▸ **Assignment**
Reproduce exactly the lines below from the one containing "match NilEmpty.uint_of_string ds with" through the one containing "rest else s", including both, and nothing else.

BEGIN Given records

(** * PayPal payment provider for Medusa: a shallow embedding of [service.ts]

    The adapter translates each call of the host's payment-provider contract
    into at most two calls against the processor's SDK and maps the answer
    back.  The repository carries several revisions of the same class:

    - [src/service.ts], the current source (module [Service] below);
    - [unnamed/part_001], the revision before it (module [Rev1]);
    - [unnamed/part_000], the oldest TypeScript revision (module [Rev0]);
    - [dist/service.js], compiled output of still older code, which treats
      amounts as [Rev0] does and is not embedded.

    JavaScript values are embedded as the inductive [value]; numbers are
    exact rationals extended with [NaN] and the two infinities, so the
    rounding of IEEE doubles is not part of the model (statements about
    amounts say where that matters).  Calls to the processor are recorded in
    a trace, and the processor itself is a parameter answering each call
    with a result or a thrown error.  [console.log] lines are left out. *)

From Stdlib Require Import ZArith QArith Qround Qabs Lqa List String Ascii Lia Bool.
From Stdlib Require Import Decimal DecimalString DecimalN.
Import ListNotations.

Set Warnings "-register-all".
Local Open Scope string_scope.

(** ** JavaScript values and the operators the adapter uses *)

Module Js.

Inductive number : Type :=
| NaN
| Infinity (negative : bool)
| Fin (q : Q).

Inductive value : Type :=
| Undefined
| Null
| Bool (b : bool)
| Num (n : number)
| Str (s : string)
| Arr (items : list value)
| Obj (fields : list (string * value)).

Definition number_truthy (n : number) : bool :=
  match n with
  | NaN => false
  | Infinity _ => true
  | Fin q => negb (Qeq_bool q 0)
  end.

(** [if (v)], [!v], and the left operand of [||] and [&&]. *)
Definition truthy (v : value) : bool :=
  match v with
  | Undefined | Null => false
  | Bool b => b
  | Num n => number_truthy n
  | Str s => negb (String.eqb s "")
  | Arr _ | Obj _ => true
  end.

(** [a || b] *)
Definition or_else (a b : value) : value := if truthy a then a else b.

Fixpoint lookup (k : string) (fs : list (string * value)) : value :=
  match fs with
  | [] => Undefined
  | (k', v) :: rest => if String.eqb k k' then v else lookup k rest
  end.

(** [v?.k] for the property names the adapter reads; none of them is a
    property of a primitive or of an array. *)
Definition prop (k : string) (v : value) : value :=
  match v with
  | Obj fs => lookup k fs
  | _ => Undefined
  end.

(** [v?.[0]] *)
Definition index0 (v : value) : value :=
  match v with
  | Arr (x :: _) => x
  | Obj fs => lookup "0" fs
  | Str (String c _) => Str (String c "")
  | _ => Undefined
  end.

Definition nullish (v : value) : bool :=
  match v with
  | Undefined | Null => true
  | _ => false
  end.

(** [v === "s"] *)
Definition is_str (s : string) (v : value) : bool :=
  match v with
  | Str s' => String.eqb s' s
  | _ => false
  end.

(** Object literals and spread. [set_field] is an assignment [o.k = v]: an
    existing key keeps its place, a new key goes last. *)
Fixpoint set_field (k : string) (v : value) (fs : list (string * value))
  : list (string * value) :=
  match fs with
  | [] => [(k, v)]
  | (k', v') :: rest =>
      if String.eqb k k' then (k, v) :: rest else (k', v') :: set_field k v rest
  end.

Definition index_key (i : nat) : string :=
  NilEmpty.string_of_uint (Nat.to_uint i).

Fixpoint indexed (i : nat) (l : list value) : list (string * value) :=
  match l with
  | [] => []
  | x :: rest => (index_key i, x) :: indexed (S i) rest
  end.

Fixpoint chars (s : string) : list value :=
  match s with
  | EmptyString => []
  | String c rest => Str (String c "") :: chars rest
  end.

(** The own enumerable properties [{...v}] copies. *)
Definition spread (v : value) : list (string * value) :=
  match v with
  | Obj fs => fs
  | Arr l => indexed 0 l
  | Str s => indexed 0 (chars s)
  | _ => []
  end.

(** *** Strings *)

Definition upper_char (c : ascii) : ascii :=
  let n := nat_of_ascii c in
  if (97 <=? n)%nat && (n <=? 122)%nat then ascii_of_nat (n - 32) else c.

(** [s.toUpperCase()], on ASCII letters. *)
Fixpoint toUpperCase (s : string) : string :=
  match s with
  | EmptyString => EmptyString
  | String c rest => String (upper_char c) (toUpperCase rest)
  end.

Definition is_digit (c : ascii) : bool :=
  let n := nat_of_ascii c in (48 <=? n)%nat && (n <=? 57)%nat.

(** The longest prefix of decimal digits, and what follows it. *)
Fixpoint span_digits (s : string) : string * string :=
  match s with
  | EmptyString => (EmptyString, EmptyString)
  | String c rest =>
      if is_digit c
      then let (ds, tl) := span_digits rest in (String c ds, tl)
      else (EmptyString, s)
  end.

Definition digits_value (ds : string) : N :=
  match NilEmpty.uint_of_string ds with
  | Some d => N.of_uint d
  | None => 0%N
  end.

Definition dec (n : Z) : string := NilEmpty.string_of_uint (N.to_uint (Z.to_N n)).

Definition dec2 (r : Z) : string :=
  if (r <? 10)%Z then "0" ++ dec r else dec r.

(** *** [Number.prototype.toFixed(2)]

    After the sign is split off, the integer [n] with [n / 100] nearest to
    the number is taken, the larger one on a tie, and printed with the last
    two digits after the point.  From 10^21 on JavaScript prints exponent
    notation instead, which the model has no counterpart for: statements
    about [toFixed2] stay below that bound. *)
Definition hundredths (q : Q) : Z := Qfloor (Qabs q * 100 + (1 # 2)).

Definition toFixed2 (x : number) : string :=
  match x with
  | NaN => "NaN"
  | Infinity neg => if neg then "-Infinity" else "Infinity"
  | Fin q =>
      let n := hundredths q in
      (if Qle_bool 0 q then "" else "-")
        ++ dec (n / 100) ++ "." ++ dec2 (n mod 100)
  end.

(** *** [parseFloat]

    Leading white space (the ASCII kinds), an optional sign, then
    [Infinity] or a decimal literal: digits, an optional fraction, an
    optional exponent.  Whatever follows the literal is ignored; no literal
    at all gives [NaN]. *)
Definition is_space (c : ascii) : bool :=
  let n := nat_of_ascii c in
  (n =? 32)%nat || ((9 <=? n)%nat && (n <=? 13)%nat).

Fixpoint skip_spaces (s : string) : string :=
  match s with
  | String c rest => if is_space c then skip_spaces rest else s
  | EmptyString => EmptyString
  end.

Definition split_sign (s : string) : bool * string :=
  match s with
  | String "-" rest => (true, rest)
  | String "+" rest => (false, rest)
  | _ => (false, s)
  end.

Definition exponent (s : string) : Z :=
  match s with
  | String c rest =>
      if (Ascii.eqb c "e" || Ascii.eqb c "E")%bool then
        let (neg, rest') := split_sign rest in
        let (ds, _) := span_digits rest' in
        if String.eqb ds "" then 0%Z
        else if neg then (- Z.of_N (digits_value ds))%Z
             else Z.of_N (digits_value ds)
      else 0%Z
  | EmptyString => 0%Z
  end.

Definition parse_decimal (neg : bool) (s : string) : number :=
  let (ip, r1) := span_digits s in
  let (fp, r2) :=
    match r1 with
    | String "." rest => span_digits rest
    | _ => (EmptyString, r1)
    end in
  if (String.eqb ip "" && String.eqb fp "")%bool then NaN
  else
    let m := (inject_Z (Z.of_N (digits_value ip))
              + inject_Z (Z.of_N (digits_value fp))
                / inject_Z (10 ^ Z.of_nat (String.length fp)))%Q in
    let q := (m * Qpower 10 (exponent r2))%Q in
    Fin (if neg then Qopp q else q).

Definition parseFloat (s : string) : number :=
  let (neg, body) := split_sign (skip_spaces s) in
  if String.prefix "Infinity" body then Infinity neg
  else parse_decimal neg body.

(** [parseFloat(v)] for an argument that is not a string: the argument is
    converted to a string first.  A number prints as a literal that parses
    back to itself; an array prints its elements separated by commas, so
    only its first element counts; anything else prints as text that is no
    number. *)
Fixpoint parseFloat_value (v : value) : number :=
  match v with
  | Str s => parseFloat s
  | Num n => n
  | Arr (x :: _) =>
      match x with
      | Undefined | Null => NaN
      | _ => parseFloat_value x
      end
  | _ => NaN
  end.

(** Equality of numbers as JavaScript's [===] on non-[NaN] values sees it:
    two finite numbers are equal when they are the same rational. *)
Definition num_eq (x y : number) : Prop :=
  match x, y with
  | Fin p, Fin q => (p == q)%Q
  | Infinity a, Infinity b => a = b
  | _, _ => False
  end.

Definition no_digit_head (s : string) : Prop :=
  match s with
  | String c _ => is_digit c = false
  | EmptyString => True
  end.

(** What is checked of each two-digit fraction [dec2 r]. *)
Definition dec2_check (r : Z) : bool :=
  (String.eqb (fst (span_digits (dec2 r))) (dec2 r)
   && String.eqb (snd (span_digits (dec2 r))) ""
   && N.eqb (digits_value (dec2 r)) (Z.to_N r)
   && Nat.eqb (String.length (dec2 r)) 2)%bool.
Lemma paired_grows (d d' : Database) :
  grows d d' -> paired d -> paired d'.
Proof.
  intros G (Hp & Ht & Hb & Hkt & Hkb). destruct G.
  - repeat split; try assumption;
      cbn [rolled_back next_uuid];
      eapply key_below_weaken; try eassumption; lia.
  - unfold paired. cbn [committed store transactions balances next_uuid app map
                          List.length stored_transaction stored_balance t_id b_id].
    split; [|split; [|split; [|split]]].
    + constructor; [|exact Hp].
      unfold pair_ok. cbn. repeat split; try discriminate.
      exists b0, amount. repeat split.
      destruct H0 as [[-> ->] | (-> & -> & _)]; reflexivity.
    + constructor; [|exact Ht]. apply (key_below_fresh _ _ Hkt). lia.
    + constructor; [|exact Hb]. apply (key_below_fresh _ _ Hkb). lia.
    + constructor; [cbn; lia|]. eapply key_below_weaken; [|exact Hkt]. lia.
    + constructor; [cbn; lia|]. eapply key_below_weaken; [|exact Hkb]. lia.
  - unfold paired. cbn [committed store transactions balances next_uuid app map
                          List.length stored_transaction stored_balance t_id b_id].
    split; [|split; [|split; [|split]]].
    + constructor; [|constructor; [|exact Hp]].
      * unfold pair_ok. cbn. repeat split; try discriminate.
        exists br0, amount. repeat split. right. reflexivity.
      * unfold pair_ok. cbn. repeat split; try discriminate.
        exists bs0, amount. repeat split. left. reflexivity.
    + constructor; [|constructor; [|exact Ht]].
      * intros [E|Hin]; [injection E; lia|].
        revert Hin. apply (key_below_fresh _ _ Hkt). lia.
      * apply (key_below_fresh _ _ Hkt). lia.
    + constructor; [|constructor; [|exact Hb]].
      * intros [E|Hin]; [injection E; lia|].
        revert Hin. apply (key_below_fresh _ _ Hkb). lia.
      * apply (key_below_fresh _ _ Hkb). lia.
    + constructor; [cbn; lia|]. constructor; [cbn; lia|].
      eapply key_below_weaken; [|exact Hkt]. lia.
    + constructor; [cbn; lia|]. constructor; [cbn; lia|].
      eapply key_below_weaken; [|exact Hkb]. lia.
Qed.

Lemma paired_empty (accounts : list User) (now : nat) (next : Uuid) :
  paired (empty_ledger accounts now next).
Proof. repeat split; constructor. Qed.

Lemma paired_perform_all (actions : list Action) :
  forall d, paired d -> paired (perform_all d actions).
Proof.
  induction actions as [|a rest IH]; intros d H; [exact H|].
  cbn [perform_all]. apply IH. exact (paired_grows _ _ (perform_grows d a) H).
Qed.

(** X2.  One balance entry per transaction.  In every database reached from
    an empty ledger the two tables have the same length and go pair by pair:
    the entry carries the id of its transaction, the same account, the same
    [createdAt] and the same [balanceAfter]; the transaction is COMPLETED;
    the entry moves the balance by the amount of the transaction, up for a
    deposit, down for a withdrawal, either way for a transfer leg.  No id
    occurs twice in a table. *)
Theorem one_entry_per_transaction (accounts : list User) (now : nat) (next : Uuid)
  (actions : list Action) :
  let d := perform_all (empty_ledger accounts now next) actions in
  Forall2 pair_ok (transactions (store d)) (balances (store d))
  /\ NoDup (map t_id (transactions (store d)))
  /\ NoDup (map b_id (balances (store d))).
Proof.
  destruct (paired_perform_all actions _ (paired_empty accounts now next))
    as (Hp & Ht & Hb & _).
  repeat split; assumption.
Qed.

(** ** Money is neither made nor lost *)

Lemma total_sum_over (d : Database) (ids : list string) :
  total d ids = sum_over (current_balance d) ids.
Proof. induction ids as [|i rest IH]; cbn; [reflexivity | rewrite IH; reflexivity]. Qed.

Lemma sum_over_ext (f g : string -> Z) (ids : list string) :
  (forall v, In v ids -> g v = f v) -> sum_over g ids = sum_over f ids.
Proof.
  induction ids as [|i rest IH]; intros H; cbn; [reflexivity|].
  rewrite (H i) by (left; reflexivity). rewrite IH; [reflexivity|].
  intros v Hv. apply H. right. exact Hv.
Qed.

END Given records

▸ **Result**
  match NilEmpty.uint_of_string ds with
  | Some d => N.of_uint d
  | None => 0%N
  end.

Definition dec (n : Z) : string := NilEmpty.string_of_uint (N.to_uint (Z.to_N n)).

Definition dec2 (r : Z) : string :=
  if (r <? 10)%Z then "0" ++ dec r else dec r.

(** *** [Number.prototype.toFixed(2)]

    After the sign is split off, the integer [n] with [n / 100] nearest to
    the number is taken, the larger one on a tie, and printed with the last
    two digits after the point.  From 10^21 on JavaScript prints exponent
    notation instead, which the model has no counterpart for: statements
    about [toFixed2] stay below that bound. *)
Definition hundredths (q : Q) : Z := Qfloor (Qabs q * 100 + (1 # 2)).

Definition toFixed2 (x : number) : string :=
  match x with
  | NaN => "NaN"
  | Infinity neg => if neg then "-Infinity" else "Infinity"
  | Fin q =>
      let n := hundredths q in
      (if Qle_bool 0 q then "" else "-")
        ++ dec (n / 100) ++ "." ++ dec2 (n mod 100)
  end.

(** *** [parseFloat]

    Leading white space (the ASCII kinds), an optional sign, then
    [Infinity] or a decimal literal: digits, an optional fraction, an
    optional exponent.  Whatever follows the literal is ignored; no literal
    at all gives [NaN]. *)
Definition is_space (c : ascii) : bool :=
  let n := nat_of_ascii c in
  (n =? 32)%nat || ((9 <=? n)%nat && (n <=? 13)%nat).

Fixpoint skip_spaces (s : string) : string :=
  match s with
  | String c rest => if is_space c then skip_spaces rest else s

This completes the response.